Everyone who is financially reliant on you should be informed about what has happened and changes to your and/or their lifestyle. Getting a solid understanding of your financial situation will leave you feeling more confident and prepared for the weeks or months to come. 

3. Give Your Resume a Makeover

Regardless of if you're applying to a similar position or making a huge career change, every new job requires a resume. Take some quality time to update your resume. Think about the skills and experiences you've learned in your last job. If possible, include data and numbers to show off your accomplishments even further. Resume builders or professional resume writers can help you get your resume in tip-top shape for potential employers. 

Cover letters are also powerful tools and can make or break you when deciding between two candidates. It's also a great spot to explain why you were laid off and to further paint a picture of who you are as a person. Prove your worth with an excellent updated resume and cover letter.

4. Network, Network, Network

Did you know that up to 85% of all jobs are found through networking? That's a very high statistic and one you should be taking advantage of. While you will most likely be feeling shame and embarrassment about losing your job, remember that it happens to the best of us. That's life. It doesn't necessarily show what type of employee you are or will be.

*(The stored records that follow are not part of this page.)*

(** * submit_to_google_play.py: the publishing transaction, verified

    A shallow embedding of [upload_to_google_play] from
    [src/submit_to_google_play.py] and the properties of its publishing
    protocol: the order of the remote operations, the release descriptor sent
    to the track update, the resumable upload loop and the early exit on a
    missing credentials file.

    Python floats are IEEE 754 binary64 numbers, which is what Rocq's
    primitive [float] is; dictionaries are [gmap string pyval]; everything
    the script asks of the outside world (the file system, the Google client
    library, the Play Developer API) is a field of a [Library] record that
    threads an abstract [World] and may raise.

    What the embedding leaves out or fixes:
    - [print] is a step that may raise. The console is the one the process
      was started with, the same for the whole run: it takes what is written
      to it or it does not ([OSError]), and its encoding has a character or
      it has not ([UnicodeEncodeError]); ASCII every encoding has. Of a line
      the model keeps the characters, those of the values written into it
      included; of a number it keeps that its digits are ASCII. A line that
      is written leaves no event on the trace, except the progress line of
      the upload loop, which is ASCII and is written after line 126 was, so
      that the console takes it;
    - the credentials, the service, the media and the request objects are
      opaque to the script, which only hands them back to the library, so
      their calls answer with [unit];
    - the arguments have the types of their annotations. [main] passes the
      [int] 100 when [--rollout] is absent, and [100 < 100] and
      [100.0 < 100] agree;
    - the [while] loop takes fuel, one unit a turn: a call that runs out of
      it [Diverges], and what is proved of the trace holds at every fuel,
      that is, of every finite stretch of a loop that never ends.

    The rest of the script, [get_package_name], [find_aab_file] and [main],
    is embedded too, with what it asks of the file system in a [Files]
    record. There
    - a [string] is a sequence of characters, each an [ascii]: the text of a
      file as [read()] returns it, of code points below 256;
    - [re.search] is the matcher [Re.search], written for the fragment of
      [re] the two patterns of [get_package_name] use;
    - paths are joined as [posixpath.join] joins them;
    - [parser.parse_args()] is one step: it hands over the
      [argparse.Namespace] of the command line, or leaves the process with
      status 0 after the help text or with status 2 after a usage error;
    - the value of [main] is the status the process exits with through
      [sys.exit]; an exception nothing catches leaves [main] as it was
      raised. *)

From Stdlib Require Import ZArith Floats Lia.
From stdpp Require Import gmap strings list.
From Stdlib Require Import Ascii.

Set Warnings "-register-all".

(** ** Python values, exceptions and floats *)

Module Py.

(** What a statement can do: fall through with a value, raise, or never
    come back (a loop that is still running when the fuel is spent, or a
    library call that hangs). *)
Inductive exn :=
| Exception (msg : string)       (* caught by [except Exception] *)
| BaseException (msg : string).  (* KeyboardInterrupt, SystemExit, ... *)
(** [msg] is the text of the exception, [str(e)]. *)

Inductive outcome (A : Type) :=
| Returns (a : A)
| Raises (e : exn)
| Diverges.
Arguments Returns {A} a.
Arguments Raises {A} e.
Arguments Diverges {A}.

Definition returned {A} (o : outcome A) : bool :=
  match o with Returns _ => true | _ => false end.

(** JSON-like values, as the client library hands them to the script and
    as the script hands them back. *)
Inductive pyval :=
| PyNone
| PyBool (b : bool)
| PyInt (z : Z)
| PyFloat (f : float)
| PyStr (s : string)
| PyList (l : list pyval)
| PyDict (d : gmap string pyval).

(** [d[key]]: a missing key raises [KeyError], whose text is the [repr]
    of the key: the key between single quotes, for the keys of the script. *)
Definition getitem (d : gmap string pyval) (key : string) : outcome pyval :=
  match d !! key with
  | Some v => Returns v
  | None => Raises (Exception ("'" +:+ key +:+ "'"))
  end.

(** [int(x)] for a float [x]: truncation toward zero; [ValueError] on a
    NaN and [OverflowError] on an infinity. *)
Definition int (x : float) : outcome Z :=
  match Prim2SF x with
  | S754_zero _ => Returns 0%Z
  | S754_finite s m e =>
      let a := (if 0 <=? e then Z.pos m * 2 ^ e else Z.pos m / 2 ^ (- e))%Z in
      Returns (if s then (- a)%Z else a)
  | S754_infinity _ =>
      Raises (Exception "cannot convert float infinity to integer")
  | S754_nan =>
      Raises (Exception "cannot convert float NaN to integer")
  end.

(** The sign of a float, as [math.copysign(1.0, x) < 0] reads it: set on
    the negative numbers, on minus infinity and on [-0.0]. *)
Definition signbit (x : float) : bool :=
  match Prim2SF x with
  | S754_zero s | S754_infinity s | S754_finite s _ _ => s
  | S754_nan => false
  end.

End Py.
Import Py.

(** ** The console

    [print] encodes a line for [sys.stdout] and writes it. A console is
    described by what it answers: whether it takes what is written to it,
    and which characters beyond ASCII its encoding has. *)
Record Console := {
  writable : bool;
  encodes : N -> bool
}.

(** A line of output, in pieces: text (of a literal of the script or of a
    [str] value), one character given by its code point, the [str()] of a
    value the client library returned, or a number as [format] writes it. *)
Inductive piece :=
| Str (s : string)
| Glyph (code : N)
| Val (v : pyval)
| Number.

Definition text : Type := list piece.

Fixpoint codes (s : string) : list N :=
  match s with
  | EmptyString => []
  | String c s => N_of_ascii c :: codes s
  end.

(** The characters beyond ASCII that [repr] writes as they are, the
    printable ones; it escapes the others ([U+0080] to [U+00A0], [U+00AD])
    in ASCII. *)
Definition repr_keeps (c : N) : bool := (160 <? c)%N && negb (c =? 173)%N.

(** The characters of [repr(v)] that can be beyond ASCII. *)
Fixpoint repr_chars (v : pyval) : list N :=
  match v with
  | PyStr s => List.filter repr_keeps (codes s)
  | PyList l => flat_map repr_chars l
  | PyDict d =>
      map_fold (fun k v acc => List.filter repr_keeps (codes k) ++ repr_chars v ++ acc)
        [] d
  | PyNone | PyBool _ | PyInt _ | PyFloat _ => []
  end.
Definition test_user_class : Descriptor :=
  {| desc_name := "User"; desc_full_name := "test.User"; desc_file := "user.proto";
     desc_fields := ["id"; "name"; "email"; "tags"; "type"; "address"] |}.

Definition test_order_class : Descriptor :=
  {| desc_name := "Order"; desc_full_name := "test.Order"; desc_file := "order.proto";
     desc_fields := ["id"; "user"; "items"; "total_amount"; "status";
                     "created_timestamp"] |}.

Definition test_messages : list (string * Payload * string) :=
  corpus test_user_class test_order_class (time_ms (test_env None)).

(** No more keys than objects. *)
Definition compact (st : Store) : Prop :=
  (length (descriptors st) ≤ length (heap st))%nat.

(** ** Notions used to state how main ends *)

(** The broker takes the calls of numbers [a] to [b - 1]. *)
Definition calls_ok (env : Env) (a b : nat) : Prop :=
  ∀ n, (a ≤ n < b)%nat → is_Some (kafka env n).

(** From [w] to [w'], [k] calls were made to the producer and taken. *)
Definition made_calls (env : Env) (w w' : World) (k : nat) : Prop :=
  kafka_calls w' = (kafka_calls w + k)%nat ∧
  calls_ok env (kafka_calls w) (kafka_calls w').

(** From [w] to [w'], the last call to the producer was refused and the
    calls before it were taken. *)
Definition stopped_by_broker (env : Env) (w w' : World) : Prop :=
  (kafka_calls w < kafka_calls w')%nat ∧
  calls_ok env (kafka_calls w) (kafka_calls w' - 1) ∧
  kafka env (kafka_calls w' - 1) = None.

(** A computation that returns after [k] calls to the producer, unless the
    broker refuses one of them. *)
Definition steps {A} (env : Env) (k : nat) (m : M A) : Prop :=
  ∀ w, match (m w).2 with
       | Return _ => made_calls env w (m w).1 k
       | Raise _ => stopped_by_broker env w (m w).1
       | OutOfFuel => False
       end.

(** A computation that is still running after [k] calls to the producer,
    unless the broker refuses one of them. *)
Definition loops {A} (env : Env) (k : nat) (m : M A) : Prop :=
  ∀ w, match (m w).2 with
       | Return _ => False
       | Raise _ => stopped_by_broker env w (m w).1
       | OutOfFuel => made_calls env w (m w).1 k
       end.

(** A computation that does not return. *)
Definition never_returns {A} (m : M A) : Prop := ∀ w a, (m w).2 ≠ Return a.

(** The fields that the producer and the test script write. *)
Definition address_fields : list string := ["street"; "city"; "country"; "zip_code"].
Definition user_fields : list string := ["id"; "name"; "email"; "tags"; "type"; "address"].
Definition order_fields : list string :=
  ["id"; "user"; "total_amount"; "status"; "created_timestamp"; "items"].

(** ** Notions used to state the properties of the test script *)




(** * Properties *)

(** ** The dict *)

Section dict_facts.
Context {V : Type}.
Implicit Types (d : dict V) (k : string) (v : V).

Lemma dict_get_set d k k' v :
  dict_get k' (dict_set k v d) = if decide (k = k') then Some v else dict_get k' d.
Proof.
  induction d as [|[k0 v0] d IH]; simpl.
  - repeat case_decide; congruence.
  - destruct (decide (k0 = k)) as [->|Hk0]; simpl.
    + by destruct (decide (k = k')).
    + rewrite IH. destruct (decide (k0 = k')) as [->|]; [|done].
      by destruct (decide (k = k')).
Qed.



(** A new key is appended; an old key keeps its position. *)
Lemma dict_set_fresh d k v :
  dict_get k d = None → dict_set k v d = d ++ [(k, v)].
Proof.
  induction d as [|[k0 v0] d IH]; simpl; [done|].
  case_decide; [done|]. intros. by rewrite IH.
Qed.
End dict_facts.

(** ** Lists: filtered maps and [remove] *)

Lemma length_omap_le {A B} (f : A → option B) (l : list A) :
  (length (omap f l) ≤ length l)%nat.
Proof. induction l as [|x l IH]; csimpl; [lia|]. destruct (f x); simpl; lia. Qed.

Lemma length_omap_full {A B} (f : A → option B) (l : list A) :
  length (omap f l) = length l ↔ Forall (λ x, is_Some (f x)) l.
Proof.
  induction l as [|x l IH]; csimpl.
  - split; [constructor | done].
  - pose proof (length_omap_le f l). rewrite Forall_cons.
    destruct (f x) eqn:Hx; simpl.
    + rewrite <- IH. split; [intros; split; eauto; lia | intros [_ ?]; lia].
    + split; [lia | intros [[? ?] _]; done].
Qed.

Lemma omap_full_Forall2 {A B} (f : A → option B) (l : list A) :
  Forall (λ x, is_Some (f x)) l → Forall2 (λ x y, f x = Some y) l (omap f l).
Proof.
  induction 1 as [|x l [y Hy] _ IH]; csimpl; [constructor|].
  rewrite Hy. by constructor.
Qed.

Section list_remove.
Context {A : Type} `{EqDecision A}.
Implicit Types (x : A) (l : list A).

Lemma list_remove_elem_of x l : x ∈ l → is_Some (list_remove x l).
Proof.
  induction l as [|y l IH]; simpl; [by intros ?%elem_of_nil|].
  intros Hx. case_decide; [eauto|].
  apply elem_of_cons in Hx as [->|Hx]; [done|].
  destruct (IH Hx) as [l' ->]. simpl. eauto.
Qed.

Lemma list_remove_Some x l l' : list_remove x l = Some l' → l ≡ₚ x :: l'.
Proof.
  revert l'. induction l as [|y l IH]; simpl; intros l'; [done|].
  case_decide; subst.
  - by intros [= ->].
  - destruct (list_remove x l) as [l0|]; simpl; [|done].
    intros [= <-]. rewrite (IH l0 eq_refl). apply Permutation_swap.
Qed.

(** Removing an element that a filter drops does not change what it keeps. *)
Lemma list_remove_filter (P : A → Prop) `{∀ y, Decision (P y)} x l l' :
  ¬ P x → list_remove x l = Some l' → filter P l' = filter P l.
Proof.
  intros Hx. revert l'. induction l as [|y l IH]; simpl; intros l'; [done|].
  case_decide; subst.
  - intros [= ->]. by rewrite filter_cons_False.
  - destruct (list_remove x l) as [l0|]; simpl; [|done].
    intros [= <-]. rewrite !filter_cons, (IH l0 eq_refl). done.
Qed.
End list_remove.

(** ** One record is resolved *)

Lemma is_key_resolve_file fp deps st k :
  is_key (resolve_file fp deps st) k ↔ k = proto_name fp ∨ is_key st k.
Proof.
  unfold is_key; simpl. rewrite dict_get_set.
  case_decide; subst; [split; eauto | split; [by right | by intros [?|?]]].
Qed.

Lemma grows_refl st : grows st st.
Proof. by split. Qed.

Lemma grows_trans st1 st2 st3 : grows st1 st2 → grows st2 st3 → grows st1 st3.
Proof. intros [? ?] [? ?]. split; [eauto | by etrans]. Qed.

Lemma grows_resolve_file fp deps st : grows st (resolve_file fp deps st).
Proof.
  split; [|by eexists]. intros k Hk. apply is_key_resolve_file. by right.
Qed.

Lemma grows_key st st' k : grows st st' → is_key st k → is_key st' k.
Proof. intros [H _]. apply H. Qed.

Lemma grows_built st st' fp : grows st st' → built st fp → built st' fp.
Proof.
  intros [Hkeys Hheap] [Hkey (r & fd & Hr & Hpb)]. split; [by apply Hkeys|].
  exists r, fd. split; [by eapply prefix_lookup_Some|done].
Qed.

Lemma built_resolve_file fp deps st : built (resolve_file fp deps st) fp.
Proof.
  split; [apply is_key_resolve_file; by left|].
  eexists (length (heap st)), _. simpl. split; [by apply list_lookup_middle|done].
Qed.

Lemma ready_mono st st' fp : grows st st' → ready st fp → ready st' fp.
Proof.
  unfold ready. intros Hincl H. eapply Forall_impl; [exact H|].
  intros k. by apply grows_key.
Qed.

Lemma ready_no_dependency st fp : proto_dependency fp = [] → ready st fp.
Proof. unfold ready. intros ->. constructor. Qed.

(** The test of line 43 is [ready]. *)
Lemma linked_dependencies_full st fp :
  length (linked_dependencies st fp) = length (proto_dependency fp) ↔ ready st fp.
Proof. apply length_omap_full. Qed.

Start reaching out to colleagues, social media, friends, and family members to let them know that you're actively looking for work. Spreading the word will get people talking and get your job search on its way effortlessly.

5. Explore New Opportunities

Before you start slamming the online job boards, have your priorities lined up. Think about if you were happy in your previous role, reach out to new organizations that interest you, consider going back to school, change industries, and ultimately create a new goal of what you see success looking like for you from here on out.

No matter what this looks like for you, a fresh start can be a great awakening to a new career or lifestyle. If you weren't happy previously or felt stuck, consider taking a new path in life.

6. Open Your Own Business

Starting your own business could be the difference between being complacent and being incredibly happy. Imagine waking up and being the boss of your own company every single day? Many people only dream of this type of life, but you can make it a reality. Consider your interests, skills, etc. and research what it would take. Maybe this means opening a quaint coffee shop, starting a daycare, cleaning business, or even event planning. 

While starting a business can be scary, you may not have to do it alone. A great idea for business owners is to invest in a franchise. Franchises are established businesses that can help provide the framework for your new business, making the transition a little easier. And there are franchises in many industries: home care, food service, and more! 

Are you cut out for franchising?

7. Take Care of Yourself

The old saying "finding a job is a full-time job" is very true, but try not to become obsessed with it day after day. It's unhealthy and often unproductive. Make sure you're eating healthy, exercising, getting off your computer, and getting sufficient sleep each night. Don't beat yourself up for taking a day off of looking for a job. Be kind to yourself. Engage in positive self-talk. Use your freedom wisely It's crucial to take care of yourself so that your spirits and energy stay high. 

8. Prepare for Interviews

Once your resume is perfected, your mind is sharp, and you've applied to potential jobs, it's time to land some interviews. Make sure your wardrobe is up to par and your confidence is skyrocketing before you step foot out of your house. If you're not prepared for an interview, it will show. Remind yourself that you are enough, and let your confidence score you a brand new job. Even if you don't get a job right away, interviews are great practice and only adds to your life experience.

Remember, no matter your path, most job seekers find a new job within six weeks of beginning a job search. While it may take time, you will find a new job!